| Your task |
Give back the lines of the records exactly, starting at the first and ending at the one with "limit height' width".

| Entries shown |
(** X10.  Constructing a Rectangle never returns an instance, and how it
    ends is decided by the width alone: the width is assigned first and
    its setter never returns, so the height setter is never entered and
    a height below zero is never reported.  A width not below zero uses
    up every frame; a width below zero raises ValueError at once. *)
Theorem rectangle_construction_decided_by_width {V}
    (lt_zero : V -> option bool) (limit : nat) (height width : V) :
  (forall self, (Rectangle.Rectangle V lt_zero limit height width).1
                <> Py.Return self)
  /\ Rectangle.height_calls (Rectangle.Rectangle V lt_zero limit height width).2
     = 0%nat
  /\ (forall height', Rectangle.Rectangle V lt_zero limit height' width
                      = Rectangle.Rectangle V lt_zero limit height width)
  /\ match lt_zero width with
     | Some false =>
         Rectangle.Rectangle V lt_zero (S limit) height width
         = (Py.Raise Py.RecursionError, Rectangle.Calls limit 0)
     | Some true =>
         Rectangle.Rectangle V lt_zero (S (S limit)) height width
         = (Py.Raise (Py.ValueError "Ingresá un numero positivo gil"),
            Rectangle.Calls 1 0)
     | None =>
         Rectangle.Rectangle V lt_zero (S (S limit)) height width
         = (Py.Raise Py.TypeError, Rectangle.Calls 1 0)
     end.
Proof.
  assert (forall h,
            Rectangle.Rectangle V lt_zero limit h width
            = match limit with
              | O => (Py.Raise Py.RecursionError, Rectangle.Calls 0 0)
              | S depth =>
                  match Rectangle.width_setter V lt_zero depth
                          (Rectangle.Instance V []) width (Rectangle.Calls 0 0) with
                  | (Py.Return _, n) => (Py.Raise Py.RecursionError, n)
                  | (Py.Raise e, n) => (Py.Raise e, n)
                  end
              end) as Hinit.
  { intros h. unfold Rectangle.Rectangle, Rectangle.__init__.
    destruct limit as [|depth]; [done|].
    pose proof (width_setter_never_returns lt_zero width depth
                  (Rectangle.Instance V []) (Rectangle.Calls 0 0)) as Hnever.
    destruct (Rectangle.width_setter V lt_zero depth _ width _)
      as [[self|e] n]; [by destruct (Hnever self)|done]. }
  split_and!.
  - intros self. rewrite Hinit. destruct limit as [|depth]; [done|].
    by destruct (Rectangle.width_setter V lt_zero depth _ width _) as [[?|?] ?].
  - rewrite Hinit. destruct limit as [|depth]; [done|].
    pose proof (width_setter_height_calls lt_zero width depth
                  (Rectangle.Instance V []) (Rectangle.Calls 0 0)) as Hcalls.
    by destruct (Rectangle.width_setter V lt_zero depth _ width _) as [[?|?] ?].
  - intros height'. by rewrite !Hinit.
  - unfold Rectangle.Rectangle, Rectangle.__init__.
    destruct (lt_zero width) as [[]|] eqn:Hv; simpl; rewrite ?Hv; try done.
    by rewrite (width_setter_reenters lt_zero width Hv).
Qed.

(** X11.  Reading [height] or [width] of a Rectangle never yields a
    value: each getter re-enters itself once for every frame left and
    ends in RecursionError. *)
Theorem rectangle_getters_never_return {V}
    (depth : nat) (self : Rectangle.instance V) (n : nat) :
  Rectangle.height_getter V depth self n
  = (Py.Raise Py.RecursionError, (n + depth)%nat)
  /\ Rectangle.width_getter V depth self n
     = (Py.Raise Py.RecursionError, (n + depth)%nat).
Proof.
  revert n. induction depth as [|depth IH]; intros n; simpl.
  - by rewrite Nat.add_0_r.
  - destruct (IH (S n)) as [-> ->]. split; f_equal; lia.
Qed.
(** * Dynamic context pruning: the prune/inventory engine, the match
  resolver, the nudge tracker and the Responses-API adapter.

  A shallow embedding of
    - openclaw-extension/src/{config,state,core,tools}.js, with both
      tools ([dcp_prune], [dcp_distill]),
    - the [/dcp] command ([createCommandHandler], [formatContext],
      [formatStats]) and the text the plugin entry hands to it
      ([toCommandText]),
    - the synth-instruction tracker in its three wire formats
      ([countToolResults], [injectNudge], [injectSynth] and their Gemini
      and Responses counterparts),
    - the prune-tool match resolver ([findStringInMessages],
      [collectToolIdsInRange], [collectMessageIdsInRange]),
    - the OpenAI Responses format descriptor ([extractToolOutputs],
      [replaceToolOutput], [hasToolOutputs]),
  followed by the properties proved about them.

  Conventions of the embedding.
    - A JavaScript string is a [string]; one character stands for one
      UTF-16 code unit in the Latin-1 range, so [String.length] is
      [.length].
    - JavaScript [Map]s and [Set]s keyed by strings are [gmap string _]
      and [gset string]; no code here iterates over one, so insertion
      order is not observable.
    - Counters and sizes are natural numbers (the doubles of the source
      stay integral and exact below 2^53).
    - A value whose dynamic type the code tests ([typeof x === "string"],
      [Array.isArray x], truthiness) is an [option] or a small inductive
      whose constructors are the cases the code distinguishes.
    - A call that can throw returns an [outcome]; stateful code runs in
      the monad [M], which keeps the state reached when the exception
      was raised (the state object is mutated in place in the source). *)

From Stdlib Require Import QArith Ascii.
From stdpp Require Import gmap strings list pretty sorting.

(** ** JavaScript primitives *)

Module Js.
(** * Cypress HID bootloader host: a shallow embedding of [cybootloaderhost.py]

    The Python program is embedded function by function.  Python integers
    are [Z] (bit operations are the two's-complement ones of [Z]), lists and
    [bytes] objects are [list Z], text is [string].  A Python exception is a
    value of [exn]; pure code returns a [result], methods that mutate [self]
    or talk to the HID device are state transformers that keep the mutated
    state when an exception is raised. *)

From Stdlib Require Import ZArith List String Ascii Bool Lia.
Import ListNotations.
Open Scope Z_scope.

(** ** Exceptions and results *)

(** The [assert] statements of the program, told apart by their place. *)
Inductive assert_site : Type :=
| payload_size    (* assert data_length <= (64 - 7) *)
| start_marker    (* assert sop == 0x01 *)
| end_marker      (* assert eop == 0x17 *)
| line_checksum.  (* assert checksum == checksum_calculated *)

Inductive exn : Type :=
| AssertionError (site : assert_site)
| KeyError (key : Z)
| IndexError
| TypeError
| ValueError.     (* binascii.Error is a ValueError *)

Inductive result (A : Type) : Type :=
| Ok (a : A)
| Raise (e : exn).
Arguments Ok {A} a.
Arguments Raise {A} e.

Definition rbind {A B} (r : result A) (k : A -> result B) : result B :=
  match r with
  | Ok a => k a
  | Raise e => Raise e
  end.

Notation "x <- e ;; k" := (rbind e (fun x => k))
  (at level 61, e at next level, right associativity).

Definition assert (b : bool) (site : assert_site) : result unit :=
  if b then Ok tt else Raise (AssertionError site).

(** Methods: state transformers in which a raised exception keeps the
    state reached so far, as a Python exception does. *)
Definition M (S A : Type) : Type := S -> result A * S.

Definition ret {S A} (a : A) : M S A := fun s => (Ok a, s).

Definition bind {S A B} (m : M S A) (k : A -> M S B) : M S B :=
  fun s =>
    match m s with
    | (Ok a, s') => k a s'
    | (Raise e, s') => (Raise e, s')
    end.

Definition lift {S A} (r : result A) : M S A := fun s => (r, s).

Definition gets {S A} (f : S -> A) : M S A := fun s => (Ok (f s), s).

Definition modify {S} (f : S -> S) : M S unit := fun s => (Ok tt, f s).

Notation "x <~ e ;; k" := (bind e (fun x => k))
  (at level 61, e at next level, right associativity).

(** [for x in l: body(x)] *)
Fixpoint for_each {S A} (l : list A) (body : A -> M S unit) : M S unit :=
  match l with
  | [] => ret tt
  | x :: l' => _ <~ body x ;; for_each l' body
  end.

(** [x |= v] on an attribute that may still be [None]. *)
Definition ior (x : option Z) (v : Z) : result (option Z) :=
  match x with
  | Some n => Ok (Some (Z.lor n v))
  | None => Raise TypeError
  end.

(** ** Python sequences *)

Module Py.

Definition len {A} (l : list A) : Z := Z.of_nat (List.length l).

(** [l[i]], with Python's negative indices. *)
Definition getitem (l : list Z) (i : Z) : result Z :=
  let j := if i <? 0 then i + len l else i in
  if (j <? 0) || (len l <=? j) then Raise IndexError
  else Ok (nth (Z.to_nat j) l 0).

(** A slice bound, clamped the way [l[lo:hi]] clamps it. *)
Definition clamp {A} (l : list A) (default : Z) (bound : option Z) : Z :=
  match bound with
  | None => default
  | Some i => if i <? 0 then Z.max (i + len l) 0 else Z.min i (len l)
  end.

(** [l[lo:hi]]; [None] is an omitted bound. *)
Definition slice {A} (l : list A) (lo hi : option Z) : list A :=
  let start := clamp l 0 lo in
  let stop := clamp l (len l) hi in
  firstn (Z.to_nat (stop - start)) (skipn (Z.to_nat start) l).

(** [range(lo, hi)] *)
Definition range (lo hi : Z) : list Z :=
  map (fun k => lo + Z.of_nat k) (seq 0 (Z.to_nat (hi - lo))).

(** [d[k]] on a dict with integer keys, kept as its list of items. *)
Fixpoint dict_get {V} (d : list (Z * V)) (k : Z) : result V :=
  match d with
  | [] => Raise (KeyError k)
  | (k', v) :: d' => if k' =? k then Ok v else dict_get d' k
  end.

| Exercise solution |
(** X10.  Constructing a Rectangle never returns an instance, and how it
    ends is decided by the width alone: the width is assigned first and
    its setter never returns, so the height setter is never entered and
    a height below zero is never reported.  A width not below zero uses
    up every frame; a width below zero raises ValueError at once. *)
Theorem rectangle_construction_decided_by_width {V}
    (lt_zero : V -> option bool) (limit : nat) (height width : V) :
  (forall self, (Rectangle.Rectangle V lt_zero limit height width).1
                <> Py.Return self)
  /\ Rectangle.height_calls (Rectangle.Rectangle V lt_zero limit height width).2
     = 0%nat
  /\ (forall height', Rectangle.Rectangle V lt_zero limit height' width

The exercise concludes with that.